Discrete Geometric Path Analysis in Computational Geometry

In this thesis, first, we study the weighted region problem (WRP), which is to compute a geometric shortest path on a weighted partitioning of a plane. Recent results show that WRP is not solvable in any algebraic computation model over rational numbers. Thus, scientists have focused on approximate solutions. We first study the WRP when the input partitioning of space is an arrangement of lines. We provide a technique that makes it possible to apply the existing approximation algorithms for triangulations to arrangements of lines. Then, we formulate two qualitative criteria for weighted short paths. We show how to produce a path that is quantitatively close-to-optimal and qualitatively satisfactory. The results of our experiments carried out on triangular irregular networks show that the proposed algorithm could save, on average, 51% in query time and 69% in memory usage, in comparison with the existing method. We also study some variants of the Frechet distance. The Frechet distance is a commonly used measure to capture the similarity of polygonal curves.
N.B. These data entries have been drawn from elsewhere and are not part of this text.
(** The incremental update of one axis as the specification words it, on
    the extremes and edge counts of the axis: [None] when the moved pin was
    alone on the extreme it leaves. *)
Definition incremental_axis (a : extent) (vold vnew : Z) : option extent :=
  if (vnew <? vold)%Z then
    if ((vold =? hi a) && (hi_edge a =? 1))%Z then None
    else
      let hi_edge' := if (vold =? hi a)%Z then (hi_edge a - 1)%Z else hi_edge a in
      if (vnew <? lo a)%Z then
        Some {| lo := vnew; hi := hi a; lo_edge := 1; hi_edge := hi_edge' |}
      else if (vnew =? lo a)%Z then
        Some {| lo := vnew; hi := hi a; lo_edge := (lo_edge a + 1)%Z; hi_edge := hi_edge' |}
      else
        Some {| lo := lo a; hi := hi a; lo_edge := lo_edge a; hi_edge := hi_edge' |}
  else if (vnew >? vold)%Z then
    if ((vold =? lo a) && (lo_edge a =? 1))%Z then None
    else
      let lo_edge' := if (vold =? lo a)%Z then (lo_edge a - 1)%Z else lo_edge a in
      if (vnew >? hi a)%Z then
        Some {| lo := lo a; hi := vnew; lo_edge := lo_edge'; hi_edge := 1 |}
      else if (vnew =? hi a)%Z then
        Some {| lo := lo a; hi := vnew; lo_edge := lo_edge'; hi_edge := (hi_edge a + 1)%Z |}
      else
        Some {| lo := lo a; hi := hi a; lo_edge := lo_edge'; hi_edge := hi_edge a |}
  else Some a.

(** The moved pin was alone on the extreme of the axis that it leaves. *)
Definition leaves_sole_extreme (a : extent) (vold vnew : Z) : bool :=
  ((vnew <? vold) && (vold =? hi a) && (hi_edge a =? 1)
   || (vnew >? vold) && (vold =? lo a) && (lo_edge a =? 1))%Z%bool.

(** The number of entries of [l] equal to [v]. *)
Definition count (v : Z) (l : list Z) : Z := Z.of_nat (count_occ Z.eq_dec l v).

(** [a] holds the extremes of the coordinates [l] and the number of
    entries on each. *)
Definition is_extent (l : list Z) (a : extent) : Prop :=
  In (lo a) l /\ (forall v, In v l -> (lo a <= v)%Z)
  /\ In (hi a) l /\ (forall v, In v l -> (v <= hi a)%Z)
  /\ lo_edge a = count (lo a) l /\ hi_edge a = count (hi a) l.

(** The two axes of a pair of boxes. *)
Definition x_extent (m : bb_pair) : extent :=
  {| lo := xmin (fst m); hi := xmax (fst m);
     lo_edge := xmin (snd m); hi_edge := xmax (snd m) |}.
Definition y_extent (m : bb_pair) : extent :=
  {| lo := ymin (fst m); hi := ymax (fst m);
     lo_edge := ymin (snd m); hi_edge := ymax (snd m) |}.

(** Block locations, [place_ctx.block_locs[b].loc]. *)
Definition block_locs_t : Type := ClusterBlockId -> t_pl_loc.

(** ** A small design for the concrete runs *)

(** A generator that always draws one half and counts its draws. *)
Definition half_frand (e : nat) : fp * nat := (Fin (1 / 2), S e).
Firstly, we study a robust variant of the Frechet distance since the standard Frechet distance exhibits a high sensitivity to the presence of outliers. Secondly, we propose a new measure to capture similarity between polygonal curves, called the Minimum Backward Frechet Distance (MBFD). More specifically, for a given threshold epsilon, we are searching for a pair of walks for two entities on the two input polygonal curves such that the union of the portions of required backward movements is minimized and the distance between the two entities, at any time during the walk, is less than or equal to epsilon. Thirdly, we generalize MBFD to capture scenarios when the cost of backtracking on the input polygonal curves is not homogeneous. Lastly, for a given graph H, a polygonal curve T, and a threshold epsilon, we propose a geometric algorithm that computes a path, P, in H, and a parameterization of T, that minimize the sum of the length of walks on T and P whereby the distance between the entities moving along P and T is at most epsilon.